July 20, 2006

ARI's Brook Gets It Wrong on Dubya's Veto

I disagree with this press release from the Ayn Rand Institute:

Bush Vetoes Medical Progress
Thursday, July 20, 2006
By: Yaron Brook
IRVINE, CA--"President Bush’s veto of a bill to remove restrictions on federal funding of embryonic stem cell research is immoral," said Dr. Yaron Brook, executive director of the Ayn Rand Institute.
"It is revealing that Bush has used his first veto to oppose potentially life-saving research in the name of the dogma that microscopic embryos are sacred. Clearly, Bush and other ‘compassionate conservatives’ are not concerned with the well-being of humans, but with sacrificing them to clumps of cells in the name of religion. Such opposition is rooted in the perverse worship of human suffering.

“Anyone who truly cares about human life must condemn this religious assault on medical progress.”

Now, I have no doubt that President Bush probably does see his veto as a "religious assault on medical progress."

Further, I agree with everything Dr. Brook writes in his second paragraph.

But vetoing this stem cell research bill is not at all immoral. All that is involved here is -- as indicated in the "immoral" statement, above -- the question of federal funding for such research. Is funding such research constitutional?

No.

Is President Bush charged with upholding the Constitution of the United States?

Yes.

I believe Dr. Brook has correctly surmised President Bush's motives on this whole matter: like many other Bible-thumpers, Bush no doubt objects to scientists or doctors "playing God." Such creatures objected to the use of anesthesia in an earlier era. And there have been any number of previous bills deserving of a presidential veto, and, had he possessed any principles, President Bush would have vetoed them. Of course, he didn't.
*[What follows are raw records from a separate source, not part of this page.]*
Lemma first_run_process_file root st name :
  (selected exts name = true -> In (Str.path_join root name) paths) ->
  fixed (files (the_world st)) ->
  fixed (files (the_world (process_file u r b d exts root st name))) /\
  (selected exts name = true ->
   done (Str.path_join root name)
        (files (the_world (process_file u r b d exts root st name)))) /\
  (forall q, done q (files (the_world st)) ->
             done q (files (the_world (process_file u r b d exts root st name)))).
Proof.
  intros Hin Hfix. unfold process_file.
  destruct (selected exts name); [|split; [exact Hfix|split; [discriminate|auto]]].
  pose proof (first_run_file (Str.path_join root name)
                (print (OutProcessing (Str.path_join root name)) (the_world st))
                (Hin eq_refl) Hfix) as H.
  destruct (replace_links_in_file _ _ _ _ _ _) as [count w2].
  cbn [snd the_world files print] in *. destruct H as (H1 & H2 & H3).
  split; [exact H1|]. split; [intros _; exact H2|exact H3].
Qed.
(** Signed arithmetic on [int], which has no defined result outside its range. *)
Definition chk_int (z : Z) : res Z :=
  if (- 2 ^ 31 <=? z) && (z <? 2 ^ 31) then Done z else Stuck IntOverflow.

(** A fresh object of [n] zero bytes. *)
Definition zeros (n : Z) : list Z := replicate (Z.to_nat n) 0.

(** ** Little-endian layout *)

Fixpoint le_bytes (n : nat) (v : Z) : list Z :=
  match n with O => [] | S n => v mod 256 :: le_bytes n (v / 256) end.

Fixpoint le_val (l : list Z) : Z :=
  match l with [] => 0 | b :: l => b + 256 * le_val l end.

(** ** C strings: the bytes before the terminator *)

Fixpoint cstr (l : list Z) : list Z :=
  match l with
  | [] => []
  | b :: l => if b =? 0 then [] else b :: cstr l
  end.

Definition strlen (obj : list Z) : res Z :=
  if existsb (Z.eqb 0) obj then Done (zlen (cstr obj)) else Stuck OutOfBounds.

(** [strcmp] and [strncmp] on strings given without their terminator. *)
Fixpoint strcmp (a b : list Z) : Z :=
  match a, b with
  | [], [] => 0
  | [], _ :: _ => -1
  | _ :: _, [] => 1
  | x :: a, y :: b => if x <? y then -1 else if y <? x then 1 else strcmp a b
  end.

Definition strncmp (a b : list Z) (n : nat) : Z := strcmp (take n a) (take n b).

(** [snprintf(buf, sizeof(buf), "%s", text)]: the buffer and the length [text] needs. *)
Definition snprintf (buf : list Z) (text : list Z) : res (list Z * Z) :=
  let shown := take (length buf - 1) text in
  let? buf' := zwrite_n buf 0 (shown ++ [0]) in
  Done (buf', zlen text).

(** [strlcpy(buf + off, text, sizeof(buf) - off)]; an offset beyond the buffer makes the
    size wrap around, and the copy leaves the buffer. *)
Definition strlcpy (buf : list Z) (off : Z) (text : list Z) : res (list Z * Z) :=
  let size := zlen buf - off in
  if (off <? 0) || (size <? 0) then Stuck OutOfBounds
  else if size =? 0 then Done (buf, zlen text)
  else let? buf' := zwrite_n buf off (take (Z.to_nat size - 1) text ++ [0]) in
       Done (buf', zlen text).

(** ** Formatted numbers *)

(** [%lld] and [%d]; twenty digits are enough for 64 bits. *)
Fixpoint dec_digits (n : nat) (v : Z) : list Z :=
  match n with
  | O => []
  | S n => (if v <? 10 then [] else dec_digits n (v / 10)) ++ [48 + v mod 10]
  end.
Definition dec (v : Z) : list Z := if v <? 0 then 45 :: dec_digits 20 (- v) else dec_digits 20 v.

(** [%02x] of a byte and [%08x] of 32 bits; [HEX] is the same with [X]. *)
Definition hex_digit (d : Z) : Z := if d <? 10 then 48 + d else 87 + d.
Definition HEX_digit (d : Z) : Z := if d <? 10 then 48 + d else 55 + d.
Fixpoint hex (n : nat) (v : Z) : list Z :=
  match n with
  | O => []
  | S n => hex n (v / 16) ++ [hex_digit (v mod 16)]
  end.
Fixpoint HEX (n : nat) (v : Z) : list Z :=
  match n with
  | O => []
  | S n => HEX n (v / 16) ++ [HEX_digit (v mod 16)]
  end.

(** [%x] without a width; eight digits are enough for 32 bits. *)
Fixpoint hex_short (n : nat) (v : Z) : list Z :=
  match n with
  | O => []
  | S n => (if v <? 16 then [] else hex_short n (v / 16)) ++ [hex_digit (v mod 16)]
  end.

(** ** [qsort] and [bsearch] by a string key *)

Section by_key.
Context {A : Type} (key : A -> list Z).

Definition key_le (a b : A) : Prop := strcmp (key a) (key b) <= 0.

#[export] Instance key_le_dec a b : Decision (key_le a b).
Proof. unfold key_le. apply _. Defined.

Definition qsort (l : list A) : list A := merge_sort key_le l.

Fixpoint bsearch_rec (fuel : nat) (k : list Z) (l : list A) (lo hi : nat) : option A :=
  match fuel with
  | O => None
  | S fuel =>
    if (hi <=? lo)%nat then None
    else let mid := ((lo + hi) / 2)%nat in
         match l !! mid with
         | None => None
         | Some a =>
           let c := strcmp k (key a) in
           if c =? 0 then Some a
           else if c <? 0 then bsearch_rec fuel k l lo mid
           else bsearch_rec fuel k l (S mid) hi
         end
  end.

Definition bsearch (k : list Z) (l : list A) : option A :=
  bsearch_rec (S (length l)) k l 0 (length l).
End by_key.

(** ** stdio *)

Record FILE := File {
  f_data : list Z;
  f_pos : Z;
  f_err : bool;
  f_lim : list Z
}.

(** How many of [n] bytes the next transfer moves. *)
Definition f_grant (f : FILE) (n : Z) : Z :=
  match f_lim f with [] => n | m :: _ => Z.max 0 (Z.min n m) end.

(** [fwrite(bytes, 1, n, f)]: the count; a short count sets the error flag. *)
Definition fwrite (f : FILE) (bytes : list Z) : Z * FILE :=
  let n := f_grant f (zlen bytes) in
  let done := take (Z.to_nat n) bytes in
  let at_ := Z.to_nat (f_pos f) in
  (n, File (take at_ (f_data f) ++ done ++ drop (at_ + length done) (f_data f))
           (f_pos f + n) (f_err f || (n <? zlen bytes)) (tail (f_lim f))).

(** [fwrite(bytes, n, 1, f)]: 1, or 0 when not all of it was written or there was nothing to write. *)
Definition fwrite1 (f : FILE) (bytes : list Z) : Z * FILE :=
  let '(n, f') := fwrite f bytes in (if (n =? zlen bytes) && (0 <? n) then 1 else 0, f').

(** [fread(buf, 1, n, f)]: the bytes; the end of the file is not an error. *)
Definition fread (f : FILE) (n : Z) : list Z * FILE :=
  let avail := slice (f_pos f) n (f_data f) in
  let m := f_grant f (zlen avail) in
  let got := take (Z.to_nat m) avail in
  (got, File (f_data f) (f_pos f + zlen got) (f_err f || (m <? zlen avail)) (tail (f_lim f))).

(** [fread(buf, n, 1, f)]: the object, or [None] for the count 0. *)
Definition fread1 (f : FILE) (n : Z) : option (list Z) * FILE :=
  let '(got, f') := fread f n in (if (zlen got =? n) && (0 <? n) then Some got else None, f').

Definition fseek_to (f : FILE) (pos : Z) : FILE := File (f_data f) pos (f_err f) (f_lim f).
Definition ftell (f : FILE) : Z := f_pos f.

#[global] Arguments fwrite : simpl never.
#[global] Arguments fwrite1 : simpl never.
#[global] Arguments fread : simpl never.
#[global] Arguments fread1 : simpl never.
#[global] Arguments u8 : simpl never.
#[global] Arguments u16 : simpl never.
#[global] Arguments u32 : simpl never.
#[global] Arguments u64 : simpl never.
#[global] Arguments snprintf : simpl never.
#[global] Arguments strlcpy : simpl never.

(** ** Lemmas *)

Lemma u8_byte z : is_byte (u8 z).
Proof. unfold is_byte, u8. apply Z.mod_pos_bound. lia. Qed.

Lemma u_small w z : 0 <= z < 2 ^ w -> z mod 2 ^ w = z.
Proof. apply Z.mod_small. Qed.

Lemma u8_small z : 0 <= z < 256 -> u8 z = z.
Proof. apply Z.mod_small. Qed.

Lemma u16_small z : 0 <= z < 65536 -> u16 z = z.
Proof. apply Z.mod_small. Qed.

Lemma u32_small z : 0 <= z < 4294967296 -> u32 z = z.
Proof. apply Z.mod_small. Qed.

Lemma u32_range z : 0 <= u32 z < 4294967296.
Proof. apply Z.mod_pos_bound. lia. Qed.

Lemma wrap_s_small w z : 0 < w -> - 2 ^ (w - 1) <= z < 2 ^ (w - 1) -> wrap_s w z = z.
Proof.
  intros Hw Hz. unfold wrap_s.
  assert (2 ^ w = 2 * 2 ^ (w - 1)) by (rewrite <- Z.pow_succ_r by lia; f_equal; lia).
  rewrite Z.mod_small by lia. lia.
Qed.

Lemma chk_int_ok z : - 2 ^ 31 <= z < 2 ^ 31 -> chk_int z = Done z.
Proof. intros. unfold chk_int. by rewrite (proj2 (Z.leb_le _ _)), (proj2 (Z.ltb_lt _ _)) by lia. Qed.

(** Bits that do not overlap are added. *)
Lemma lor_shift acc b shift :
  0 <= shift -> 0 <= acc < 2 ^ shift -> 0 <= b -> Z.lor acc (Z.shiftl b shift) = acc + b * 2 ^ shift.
Proof.
  intros Hs Ha Hb. rewrite Z.shiftl_mul_pow2 by lia.
  assert (Hl : Z.land acc (b * 2 ^ shift) = 0).
  { apply Z.bits_inj'. intros k Hk. rewrite Z.land_spec, Z.bits_0.
    destruct (Z_lt_dec k shift).
    - rewrite Z.mul_pow2_bits_low by lia. by rewrite andb_false_r.
    - destruct (Z.eq_dec acc 0) as [->|]; [by rewrite Z.bits_0|].
      rewrite (Z.bits_above_log2 acc k); [done|lia|].
      assert (Z.log2 acc < shift) by (apply Z.log2_lt_pow2; lia). lia. }
  by rewrite Z.add_nocarry_lxor, Z.lxor_lor.
Qed.

Lemma length_le_bytes n v : length (le_bytes n v) = n.
Proof. revert v. induction n as [|n IH]; intros v; simpl; [done|by rewrite IH]. Qed.

Lemma zlen_le_bytes n v : zlen (le_bytes n v) = Z.of_nat n.
Proof. unfold zlen. by rewrite length_le_bytes. Qed.

Lemma le_bytes_is_byte n v : Forall is_byte (le_bytes n v).
Proof.
  revert v. induction n as [|n IH]; intros v; simpl; constructor; auto.
  apply Z.mod_pos_bound. lia.
Qed.

(** Reading back what was laid out. *)
Lemma le_val_bytes n v : 0 <= v < 256 ^ Z.of_nat n -> le_val (le_bytes n v) = v.
Proof.
  revert v. induction n as [|n IH]; intros v Hv; simpl.
  - change (256 ^ Z.of_nat 0) with 1 in Hv. lia.
  - rewrite Nat2Z.inj_succ, Z.pow_succ_r in Hv by lia.
    rewrite IH; [pose proof (Z.div_mod v 256); lia|].
    split; [apply Z.div_pos; lia|apply Z.div_lt_upper_bound; lia].
Qed.

Lemma zlen_zeros n : 0 <= n -> zlen (zeros n) = n.
Proof. intros. unfold zlen, zeros. rewrite length_replicate. lia. Qed.

Lemma strcmp_eq a b : strcmp a b = 0 <-> a = b.
Proof.
  revert b. induction a as [|x a IH]; intros [|y b]; simpl; try (split; [lia|done]); [done|].
  destruct (x <? y) eqn:E1; [split; [lia|intros [= -> ->]; lia]|].
  destruct (y <? x) eqn:E2; [split; [lia|intros [= -> ->]; lia]|].
  rewrite IH. split; [intros ->; f_equal; lia|by intros [= -> ->]].
Qed.
(* ===== verification/Streams.v ===== *)
(** * The libraries under the backup format, as interfaces

    The backup writer and reader call zlib and the RC4 of OpenSSL, which are
    not part of this repository.  Each is a class of operations, which the
    models of [mm_backup.c] and [mm_recover.c] take as a parameter, and a class
    of laws, which state what the documentation of the library promises and
    which the theorems take as hypotheses.  The module [Toy] at the end gives
    one concrete instance of everything, so that the laws are known to be
    satisfiable and the models can be run. *)

From S2P Require Import Prelude.

(** ** Stream cipher (openssl/rc4.h) *)

Class Rc4 := {
  rc4_key : Type;
  rc4_set_key : list Z -> rc4_key;
  rc4 : rc4_key -> list Z -> list Z * rc4_key
}.

(** A stream cipher: the key stream does not depend on how the data is cut, and
    running it again from the same key state undoes it. *)
Class Rc4Laws (R : Rc4) := {
  rc4_nil : forall k, rc4 k [] = ([], k);
  rc4_app : forall k a b,
    rc4 k (a ++ b) = ((rc4 k a).1 ++ (rc4 (rc4 k a).2 b).1, (rc4 (rc4 k a).2 b).2);
  rc4_length : forall k a, length (rc4 k a).1 = length a;
  rc4_undo : forall k a, rc4 k (rc4 k a).1 = (a, (rc4 k a).2)
}.

(** ** Deflate and inflate (zlib.h) *)

Definition Z_OK : Z := 0.
Definition Z_STREAM_END : Z := 1.
Definition Z_DATA_ERROR : Z := -3.
Definition Z_BUF_ERROR : Z := -5.

(** What one call of [deflate] or [inflate] returns: the return code, the number of
    bytes taken from [next_in], the bytes put at [next_out], the new stream state. *)
Record zcall (S : Type) := ZCall {
  zc_ret : Z;
  zc_used : Z;
  zc_out : list Z;
  zc_state : S
}.
Arguments ZCall {S} zc_ret zc_used zc_out zc_state.
Arguments zc_ret {S} z.
Arguments zc_used {S} z.
Arguments zc_out {S} z.
Arguments zc_state {S} z.

Class Zlib := {
  dstate : Type;
  deflateInit : Z -> option dstate;
  (** state, input, room for output, [true] for [Z_FINISH] *)
  deflate : dstate -> list Z -> Z -> bool -> zcall dstate;
  istate : Type;
  inflateInit : option istate;
  inflate : istate -> list Z -> Z -> zcall istate
}.

(** [drep s i o]: the calls so far took the input [i] and gave the output [o].
    [inflates c p]: [c] is one complete stream whose contents are [p].
    [irep s c p]: [c] is what is left to read of a complete stream and [p] what is
    left to give of its contents. *)
Class ZlibLaws (Zl : Zlib) := {
  drep : dstate -> list Z -> list Z -> Prop;
  inflates : list Z -> list Z -> Prop;
  irep : istate -> list Z -> list Z -> Prop;

  deflateInit_rep : forall level s, deflateInit level = Some s -> drep s [] [];
  deflate_rep : forall s i o inp room fin, drep s i o -> 0 < room ->
    let r := deflate s inp room fin in
    0 <= zc_used r <= zlen inp /\ zlen (zc_out r) <= room /\
    (zc_ret r = Z_OK \/ zc_ret r = Z_STREAM_END ->
     drep (zc_state r) (i ++ take (Z.to_nat (zc_used r)) inp) (o ++ zc_out r));
  (* Z_BUF_ERROR: no progress was possible, nothing changed *)
  deflate_buf_error : forall s i o inp room fin, drep s i o -> 0 < room ->
    let r := deflate s inp room fin in
    zc_ret r = Z_BUF_ERROR ->
    inp = [] /\ zc_used r = 0 /\ zc_out r = [] /\ drep (zc_state r) i o;
  (* Z_STREAM_END: only for Z_FINISH, all input taken, the stream is complete *)
  deflate_end : forall s i o inp room fin, drep s i o -> 0 < room ->
    let r := deflate s inp room fin in
    zc_ret r = Z_STREAM_END ->
    fin = true /\ zc_used r = zlen inp /\ inflates (o ++ zc_out r) (i ++ inp);

  inflates_rep : forall c p s, inflates c p -> inflateInit = Some s -> irep s c p;
  inflate_rep : forall s inp c p room,
    irep s (inp ++ c) p -> 0 < room -> (inp = [] -> c = []) ->
    let r := inflate s inp room in
    exists left p',
      inp = take (Z.to_nat (zc_used r)) inp ++ left /\ 0 <= zc_used r <= zlen inp /\
      p = zc_out r ++ p' /\ zlen (zc_out r) <= room /\
      irep (zc_state r) (left ++ c) p' /\
      ((zc_ret r = Z_OK /\ (zlen (zc_out r) = room \/ left = [] /\ inp <> []))
       \/ (zc_ret r = Z_STREAM_END /\ p' = [] /\ left ++ c = []))
}.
None of this matters. What does matter is that the funding of scientific or medical research is not authorized by the Constitution of the United States and so federal monies should not be spent on such research. At all.

The fact that George W. Bush is an unprincipled follower of a particular form of witch doctory is also irrelevant. Like Dr. Brook, I do not respect the president's motivations. He did the right thing for entirely the wrong reasons. But, with this veto, he did the right thing.

Posted by Craig Ceely at July 20, 2006 02:59 PM
Comments

I agree that the press release is not one of ARI's better efforts. It confuses the issues. But I disagree with you that the veto is right. Harry Binswanger has made this convincing argument on HBL. He has said that since the Federal Gov't undertakes the funding of a whole range of scientific research (which of course it shouldn't), it can not exclude some forms of research for funding based on religious grounds. So if it is going to fund cancer research it mus also fund stem cell research. To not fund stem cell research on religious grounds can be argued to be a violation of the seperation of church and state barrier.

That is the argument that ARI should have made. I am suprised that they didn't.

Posted by: D Eastbrool at July 20, 2006 09:26 PM

Also, ARI issued a second press release emphasizing that this whole issue is caused by government support of science and calling on it to privatize all such support. It's a bit of a tricky issue. How to do something that one should not do right, given that at present there's no prospect of stopping to do it completely? I voted against a California initiative to fund Stem cell research for much the same reasons you have but it passed anyway.